Many businesses have outdated organizational structures with bloated administrations and inefficient, digitally underdeveloped processes. This increases structural costs, particularly affecting banks and the pharmaceutical industry. Additionally, research and development investment is lagging behind the global average.
High salaries, particularly in banking, contribute to the problem. On the other hand, IT companies manage to reduce costs through digitization. Internal bureaucracy is another area requiring attention, according to DSW CEO Marc Tüngler.
The study considered factors such as energy costs, international competition, skills shortages, regulation, and wage and structural costs, and how they impact the transformation needs of 100 HDAX-listed companies, including DAX, MDax, and TecDax companies.
High wage and structural costs are the biggest challenges for companies, followed closely by bureaucracy. While high energy costs affect some industries, such as the chemical and raw materials sectors, their impact is marginal compared to other cost factors for the majority of the German economy.

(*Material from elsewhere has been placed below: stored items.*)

Lemma valid_utf8_decides_witness : exists b, valid_utf8 [226; 130; 172; 65] = Some b /\ b = true.
Proof.
  destruct (valid_utf8_decides [226; 130; 172; 65] ltac:(repeat constructor; lia)) as (b & Hb & Hiff).
  exists b. split; [exact Hb|]. apply Hiff. exists [8364; 65]. split; [repeat constructor; unfold scalar; lia|reflexivity].
Defined.

(** ** Values cut out of a validated concatenation *)
Lemma valid_utf8_iff s : bytes_ok s -> valid_utf8 s = Some true <-> utf8 s.
Proof.
  intros Hs. destruct (utf8_loop_spec (length s) s 0 Hs) as (b & Hb & Hiff); [pose proof (zlen_nonneg s); lia|unfold zlen; lia|].
  rewrite zdrop_0 in Hiff. fold (valid_utf8 s) in Hb. rewrite Hb, <- Hiff. split; [by intros [= ->]|by intros ->].
Qed.

Definition starts_char (l : list Z) (k : Z) : Prop := k = zlen l \/ exists b, zget l k = Some b /\ cont b = false.

(** Inside an encoded character there are only continuation bytes. *)
Lemma encode_inside cp k b : scalar cp -> 0 < k -> zget (utf8_encode cp) k = Some b -> cont b = true.
Proof.
  intros Hsc Hk Hg. destruct (encode_shape cp Hsc) as [[_ He]|(n & c & bs & _ & _ & _ & Hbs & He & _)]; rewrite He in Hg.
  - apply zget_Some_range in Hg. change (zlen [cp]) with 1 in Hg. lia.
  - assert (Hin : b ∈ bs).
    { unfold zget in Hg. destruct (Z.ltb_spec k 0); [lia|]. apply list_elem_of_lookup. exists (Z.to_nat (k - 1)).
      by replace (Z.to_nat k) with (S (Z.to_nat (k - 1))) in Hg by lia. }
    rewrite Forall_forall in Hbs. specialize (Hbs b Hin). apply cont_spec; [unfold is_byte; lia|done].
Qed.

Lemma encode_first cp b t l : scalar cp -> utf8_encode cp ++ t = b :: l -> cont b = false.
Proof.
  intros Hsc. destruct (encode_shape cp Hsc) as [[Hlt He]|(n & c & bs & Hn & _ & Hc & _ & He & _)]; rewrite He; intros [= <- _];
    apply not_true_is_false; intros Hct.
  - apply cont_spec in Hct; [lia|]. unfold is_byte. unfold scalar in Hsc. lia.
  - apply cont_spec in Hct; unfold is_byte, lead_base, lead_size in *; destruct (n =? 1), (n =? 2); lia.
Qed.

Lemma utf8_cut l k : utf8 l -> 0 <= k <= zlen l -> starts_char l k -> utf8 (ztake k l) /\ utf8 (zdrop k l).
Proof.
  intros Hu. revert k. induction Hu as [|cp t Hsc Ht IH]; intros k Hk Hst.
  { unfold ztake, zdrop. rewrite take_nil, drop_nil. by split; constructor. }
  destruct (decide (k = 0)) as [-> |]; [split; [constructor|by constructor]|].
  rewrite zlen_app in Hk. destruct (Z.lt_ge_cases k (zlen (utf8_encode cp))) as [Hlt|Hge].
  - exfalso. pose proof (zlen_nonneg t). destruct Hst as [Hst|(b & Hb & Hc)]; [rewrite zlen_app in Hst; lia|].
    rewrite zget_app_l in Hb by done. rewrite (encode_inside cp k b) in Hc by (done || lia). done.
  - rewrite ztake_app_r, zdrop_app_r by done. destruct (IH (k - zlen (utf8_encode cp))) as [H1 H2]; [lia| |].
    + destruct Hst as [Hst|(b & Hb & Hc)]; [left; rewrite zlen_app in Hst; lia|right]. exists b. by rewrite zget_app_r in Hb.
    + split; [by constructor|done].
Qed.

(** The values: each from its start to the next one's, the last to the end. *)
Fixpoint cut_values (data : list Z) (end_ : Z) (starts : list Z) : list (list Z) :=
  match starts with
  | [] => []
  | o :: rest => ztake ((match rest with [] => end_ | o' :: _ => o' end) - o) (zdrop o data) :: cut_values data end_ rest
  end.

(** Start offsets in order, up to the end. *)
Fixpoint ordered (lo end_ : Z) (starts : list Z) : Prop :=
  match starts with [] => True | o :: rest => lo <= o <= end_ /\ ordered o end_ rest end.

Section Starts.
Context (data : list Z) (end_ : Z) (Hok : bytes_ok data) (Hend : 0 <= end_ <= zlen data) (Hutf : utf8 (ztake end_ data)).

Lemma slice_of a b : 0 <= a <= b -> b <= end_ ->
  ztake (b - a) (zdrop a data) = zdrop a (ztake b (ztake end_ data)).
Proof using. intros Ha Hb. rewrite ztake_ztake by lia. by rewrite zdrop_ztake by lia. Qed.

Lemma starts_cut o : 0 <= o <= end_ ->
  (o < end_ -> exists b, zget data o = Some b /\ cont b = false) <-> starts_char (ztake end_ data) o.
Proof using Hend.
  intros Ho. unfold starts_char. rewrite zlen_ztake by lia. split.
  - intros H. destruct (Z.lt_ge_cases o end_) as [Hlt|]; [right|left; lia].
    destruct (H Hlt) as (b & Hb & Hc). exists b. by rewrite zget_ztake by lia.
  - intros [H|(b & Hb & Hc)] Hlt; [lia|]. exists b. by rewrite zget_ztake in Hb by lia.
Qed.

(** A slice between two character boundaries is well-formed. *)
Lemma slice_utf8 a b : 0 <= a <= b -> b <= end_ -> starts_char (ztake end_ data) a -> starts_char (ztake end_ data) b ->
  utf8 (ztake (b - a) (zdrop a data)).
Proof using Hend Hutf.
  intros Ha Hb Hsa Hsb. rewrite slice_of by done. assert (Hz : zlen (ztake end_ data) = end_) by (rewrite zlen_ztake; lia).
  destruct (utf8_cut _ b Hutf ltac:(lia) Hsb) as [Hu _].
  apply (utf8_cut _ a Hu); [rewrite zlen_ztake; lia|]. unfold starts_char in *. rewrite zlen_ztake, Hz by lia.
  destruct (decide (a = b)) as [-> |]; [left; lia|]. destruct Hsa as [Hsa|(x & Hx & Hc)]; [lia|right].
  exists x. by rewrite zget_ztake by lia.
Qed.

However, the study reveals significant potential. Germany's strong foundation in trained specialists and highly specialized companies in various industries can be leveraged. The government needs to reduce labor costs, support industries in their transformations, and lower energy costs to unleash this potential.
According to the enrichment data, additional challenges include:
- High energy costs due to Germany's reliance on natural gas and the effects of Russia's war in Ukraine.
- Burdensome regulations, particularly related to the Green Transformation program, which has slowed the transition to renewable energy sources.
- Demographic challenges, with the retirement of a significant portion of the workforce within the next 15 years potentially creating a skills gap.
- Difficulties for traditional German automotive companies in transitioning to electric vehicles due to high energy costs and regulatory pressures.
- Inadequate infrastructure to meet energy demands, resulting in high electricity prices.
The stock market performance of many HDAX-listed companies, including DAX, MDax, and TecDax, was analyzed in the study, considering factors like energy costs and bureaucracy. Despite high energy costs being a challenge for some industries, particularly the chemical and raw materials sectors, their impact is marginal compared to other cost factors for the majority of the German economy in the stock market.